— Goal of the exercise —
Below is a block of entries; repeat exactly the lines starting at the line that contains "- [IsacBwe]: [IS/bandwidth_estimator.c]" and ending at the line that contains "exact; analysis and", both included.

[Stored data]
BEGIN

(** Whenever [write_u32] returns, the value is in the field it was
    written to, and the other fields of the buffer are as they were. *)
Lemma write_u32_written (nso nso' : BytesIO) (off v : Z) (s s' : sys) :
  write_u32 nso off v s = (s', Ok nso') ->
  s' = s /\ 0 <= off /\
  (length (getvalue nso) <= length (getvalue nso'))%nat /\
  (Z.to_nat off + 4 <= length (getvalue nso'))%nat /\
  field (getvalue nso') (Z.to_nat off) = v /\
  forall off' : nat,
    (off' + 4 <= length (getvalue nso))%nat ->
    (off' + 4 <= Z.to_nat off \/ Z.to_nat off + 4 <= off')%nat ->
    field (getvalue nso') off' = field (getvalue nso) off'.
Proof.
  unfold write_u32. intros Hrun. inv_bind Hrun.
  assert (Hv : 0 <= v < 4294967296).
  { unfold pack_I, in_range in Hm.
    destruct (Z.leb_spec 0 v), (Z.ltb_spec v 4294967296); try done. }
  rewrite (pack_I_Ok v s Hv) in Hm. injection Hm as <- <-.
  pose proof (write_bytes_pure _ _ _ _ _ _ Hrun) as ->.
  apply write_bytes_written in Hrun as (H0 & Hlen & Hsame & Hother).
  cbn [length] in Hsame, Hother.
  split; [done|]. split; [done|]. split; [done|]. split; [|split].
  - apply (f_equal length) in Hsame. rewrite length_slice in Hsame.
    cbn [length] in Hsame. lia.
  - unfold field. rewrite Hsame. by apply unpack_pack_I.
  - intros off' Hin Hdisj. unfold field. by rewrite Hother.
Qed.
(* ===== verification/_CoqProject ===== *)
-Q . S2P
Prelude.v
Signal.v
SplInl.v
SplMath.v
SplVec.v
SplLpc.v
SplLevinson.v
SplFft.v
SplFilter.v
SplQmf.v
SplResample.v
SplResample22.v
VadFilter.v
VadCore.v
RingBuffer.v
IsacArith.v
IsacStream.v
IsacEncoder.v
IsacDecoder.v
IsacLogistic.v
IsacTransmit.v
IsacSpectrum.v
IsacTables.v
IsacPitch.v
IsacLar.v
IsacLpc.v
IsacPacket.v
IsacBwe.v
IsacState.v
IsacFilters.v
IsacLattice.v
IsacPitchFilter.v
IsacPitchEstimator.v
IsacTransform.v
IsacApi.v
IsacDecode.v
(* ===== verification/Prelude.v ===== *)
(** * Verification of the fixed-point audio code of the workspace

    The repository is a GN workspace around a cut-down WebRTC tree.  Its own C
    code is the portable fixed-point audio code under
    [workspace/webrtc/common_audio] (the signal processing library SPL, the
    ring buffer, the voice activity detector VAD) and the fixed-point iSAC
    codec under [workspace/webrtc/modules/audio_coding/codecs/isac/fix].  This
    library translates that code into executable definitions and proves what
    the code promises.  Paths below are relative to [workspace/webrtc]; [SP] is
    [common_audio/signal_processing] and [IS] is
    [modules/audio_coding/codecs/isac/fix/source].

    ** How C is modelled

    Integers are [Z] kept in the range of their C type; every conversion and
    every operation that can leave its type is followed by [u8] ... [i64],
    which wrap modulo the width.  Where the C standard leaves signed overflow
    undefined the model wraps, as the compilers used do; theorems that matter
    show that the wrap does not happen.  Right shifts of negative values are
    arithmetic.  Arrays are lists.  An access the source does not guard is
    written with [rd] and [wr] (or [cell] and [set_cell] for word streams) in
    the option monad: [None] is an access outside the array, so a theorem
    [f x = Some r] includes memory safety; a failed [RTC_DCHECK] is [None] too
    (assertions about the value of a caller's argument that a total function
    cannot express are hypotheses of its theorems, and named where it is
    defined).  [arr] and [upd] are used where the index is a constant or bounded
    by a loop over a table.  A local array the source fills through pointers has
    its declared size and is an argument with arbitrary contents.  A pointer into an
    array is the array and an index, so aliasing buffers are one list.  Structs
    are records; a handle that may be null is an [option].

    Loops with a counter are [for_loop] and [for_opt].  Loops whose exit
    depends on the data carry fuel; each fuel constant is large enough for
    every exit of the C loop, or running out of it means the C loop does not
    end, and the lemma that says so is named beside the definition
    ([enc_renorm_total], [dec_renorm_spec], [clip_loop_spec], [scan_hangs]).

    ** The files

    - [Prelude]: machine integers, arrays, loops, checked memory, and the
      tactics and hints on them (databases [cint]).
    - [Signal]: what the filters share: running a step over a signal ([scan]),
      chains of filters, strided sub-signals, and loops that overwrite an array
      from the front.
    - [SplInl]: [SP/include/spl_inl.h], [SP/spl_inl.c] and the macros of
      [SP/include/signal_processing_library.h].  Leading-zero counts agree with
      the builtins, norms are the largest safe shifts, saturating operations
      clamp the exact result.
    - [SplMath]: [SP/division_operations.c], [SP/spl_sqrt.c],
      [common_audio/third_party/spl_sqrt_floor], and
      [SP/sqrt_of_one_minus_x_squared.c].  Exactness of the Q31 division and of
      the integer square root.
    - [SplVec]: [SP/min_max_operations.c], [copy_set_operations.c],
      [vector_scaling_operations.c], [get_scaling_square.c], [energy.c],
      [cross_correlation.c], [auto_correlation.c], [ilbc_specific_functions.c],
      [randomization_functions.c].  Correlation and energy are exact, extremes
      are extremes, the random generator is a bijection.
    - [SplLpc], [SplLevinson]: [SP/auto_corr_to_refl_coef.c],
      [refl_coef_to_lpc.c]; [levinson_durbin.c], [lpc_to_refl_coef.c].
      Reflection coefficients are below one in magnitude whatever the
      correlations; the double-precision recursion stays in its arrays and
      reports exactly the unstable rounds it tests.
    - [SplFft]: [SP/complex_bit_reverse.c], [complex_fft.c],
      [complex_fft_tables.h], [real_fft.c].  The in-place transforms are the
      recursive ones ([fft_ref]); where the fixed and the computed scaling
      exclude overflow; packing and unpacking of real spectra.
    - [SplFilter]: [SP/filter_ma_fast_q12.c], [filter_ar_fast_q12.c],
      [filter_ar.c], [downsample_fast.c], [get_hanning_window.c].  The filters
      compute their difference equations; a signal may be fed in pieces.
    - [SplQmf]: [SP/splitting_filter.c].  The all-pass cascades of the two-band
      filter bank are exact from states inside an invariant.
    - [SplResample]: [SP/resample_by_2_internal.c], [resample_fractional.c],
      [resample_48khz.c], [resample_by_2.c].  Safety of the converters on their
      shared scratch array; the fractional filter may work in place.
    - [SplResample22]: [SP/resample.c].  The same for 22 kHz: safety, and the
      fractional filters on overlapping input and output.
    - [VadFilter]: [common_audio/vad/vad_core.h] (the instance record),
      [vad_sp.c], [vad_gmm.c], [vad_filterbank.c].  The minimum tracker keeps
      the 16 smallest values sorted and ages them ([survivors]); the filter bank
      stays inside its local arrays ([VadLocals]) and the features in their
      range.
    - [VadCore]: [common_audio/vad/vad_core.c] and [webrtc_vad.c].  The
      instance invariant [vad_wf] and its preservation by every operation, the
      interface's error paths, the hangover.
    - [RingBuffer]: [common_audio/ring_buffer.c].  Refinement of an abstract
      circular memory, and of a bounded queue for forward operations.
    - [IsacArith], [IsacStream], [IsacEncoder], [IsacDecoder]:
      [IS/arith_routines.c], [IS/arith_routines_hist.c] and the structs of
      [IS/structs.h].  [IsacArith] has the definitions, [IsacStream] reads a
      word stream as a base-256 number, [IsacEncoder] shows that the encoder
      computes nested intervals of such numbers ([trace]), [IsacDecoder] that a
      decoder with any correct table search (class [CdfSearch], with an
      instance for each of the two search loops) follows the same intervals.
      The round trip, totality, and the one packet length at which termination
      writes past the array.
    - [IsacLogistic]: [IS/arith_routines_logist.c] and the stream set-up of
      [IS/isacfix.c].  Monotonicity of the piecewise cdf, the round trip of the
      spectrum, and the inputs on which the decoder fails.
    - [IsacTransmit]: the interface of the parameter coders.  A decoder is a
      function from a stream state to a result and a new state; [transmits]
      says that it returns given values when it starts where an encoder
      started and leaves the stream where the encoder left it; the class
      [StreamCodec] pairs an encoder with its decoder.  Sequencing lemmas let
      the files below compose codecs without looking inside them.
    - [IsacTables]: the constant tables of [IS/spectrum_ar_model_tables.c],
      [pitch_gain_tables.c], [pitch_lag_tables.c] and [lpc_tables.c].
    - [IsacSpectrum], [IsacPitch], [IsacLar], [IsacLpc]: the operations of
      [IS/entropy_coding.c].  [IsacSpectrum] codes the AR model and the
      dithered, quantised spectrum; [IsacPitch] the frame length, bandwidth
      index, pitch gains and pitch lags; [IsacLar] the conversion of
      reflection coefficients to log-area ratios and back; [IsacLpc] the
      transform, quantisation and coding of prediction coefficients and gains.
      Encoders return for arbitrary input inside their tables, and decoders
      return the quantised parameters.
    - [IsacPacket]: [WebRtcIsacfix_EncodeStoredData] of [IS/encode.c] and the
      bit stream part of [IS/decode.c].  A whole packet of one or two frames,
      written to bytes and read back.
    - [IsacBwe]: [IS/bandwidth_estimator.c] and [IS/decode_bwe.c].  The
      estimator's state record, every operation on it, and the invariant that
      keeps its rates, counters and table indices in range.
    - [IsacFilters]: [IS/filters.c], [IS/filterbanks.c] and
      [IS/filterbank_tables.c].  The autocorrelation is exact; analysis and
      synthesis filter banks and the decimator treat consecutive frames as one
      signal.
    - [IsacLattice]: [IS/lattice.c], [IS/lattice_c.c].  The lattice filters equal
      the lattice run sample by sample; the synthesis filter does not overflow.
    - [IsacPitchFilter]: [IS/pitch_filter.c], [IS/pitch_filter_c.c].  The filter is
      a scan of one exact step over the samples, independent of its local
      buffer; the gain search is exact for moderate amplitudes, and how it fails
      beyond.
    - [IsacPitchEstimator]: [IS/pitch_estimator.c], [IS/pitch_estimator_c.c].  The
      correlation, the peak search against a stable ranking, the range of the
      lags, and the invariant under which frame after frame is analysed with the
      pitch filter.
    - [IsacTransform]: [IS/fft.c], [IS/transform.c], [IS/transform_tables.c].
      The transform of 240 points in place is the mixed-radix recursion over its
      rounded butterflies ([dif]); both transforms of a frame are functions of
      the samples that never leave their arrays; where the 16 bits overflow.
    - [IsacState]: the instance structs of [IS/structs.h] and [IS/initialize.c].
    - [IsacApi]: [IS/isacfix.c] without coding and decoding of frames.  The
      instance invariant, its preservation by every call, the estimator updates
      that packet headers cause, and the error codes of the interface.
    - [IsacDecode]: the frame decoder of [IS/decode.c] and [WebRtcIsacfix_Decode].
      Decoding is parsing, then synthesis; every outcome of a call; the invariant
      of an instance through packets and all modelled calls; a packet built by
      the encoder comes out as speech without an error.

    ** Bounds

    The iSAC encoder array has 200 words, so renormalisation stops after at
    most 401 bytes ([enc_fuel]); a decoder stops at the end of its 305 words
    ([dec_fuel]).  Bisection halves a 16-bit size ([bisect_fuel] is 16).  The
    clipping loop moves an [int16_t] by 128 towards zero ([clip_fuel] is 260),
    and the scans of the logistic decoder have 512 candidates ([scan_fuel] is
    513).  The spectrum theorems ask for widths of at least 52, which is where
    the decoder's scans are known to end.  The ring buffer theorems hold for up
    to [2^30 - 1] elements, where the source's conversions to [int] are exact.
    The array [EncodeStoredData] leaves uninitialised for a scale of at most 0
    is the argument [junk].  The encoder and the decoder rebuild the shape of
    the prediction parameters with different rounding ([enc_shape] and
    [shape_of_indices]), so the round trip is stated with the decoder's.  In
    [IsacPitchFilter] a [None] also stands for a shift by more than 31 bits, in
    [IsacBwe] also for a division by zero, and the estimator
    theorems ask that the clocks advance by less than [2^31] samples between
    packets, as the code's signed differences do.

    The SPL transforms have at most ten passes ([fft_fuel] is 11, and
    [halve_until] gets a step for every bit of the length).  A forward transform
    is free of overflow for moduli up to 32758 ([fft_no_overflow]), an FIR
    filter for coefficient sums up to 65535, a fractional 22 kHz filter for
    samples up to 38000.  Uninitialised local arrays are arguments ([junk],
    [QmfBuffers], [VadLocals], [PitchLocals], [Buffers], the buffers of the real
    transforms), and the theorems hold for all contents.

    ** Not modelled

    Assembly, MIPS and NEON variants (the portable C variant is the one
    modelled), C++ code, the floating-point iSAC codec, vendored libraries.
    Of the fixed-point iSAC codec the masking model, loss concealment, the
    real-time encoder of [IS/encode.c] with its rate reduction loop, and with
    them the calls of [isacfix.c] that encode or conceal a frame or free memory;
    of SPL the selection of platform variants in [SP/spl_init.c]. *)
From Stdlib Require Export ZArith Lia.
From stdpp Require Export base list numbers option.
Open Scope Z_scope.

END

— Expected output —
    - [IsacBwe]: [IS/bandwidth_estimator.c] and [IS/decode_bwe.c].  The
      estimator's state record, every operation on it, and the invariant that
      keeps its rates, counters and table indices in range.
    - [IsacFilters]: [IS/filters.c], [IS/filterbanks.c] and
      [IS/filterbank_tables.c].  The autocorrelation is exact; analysis and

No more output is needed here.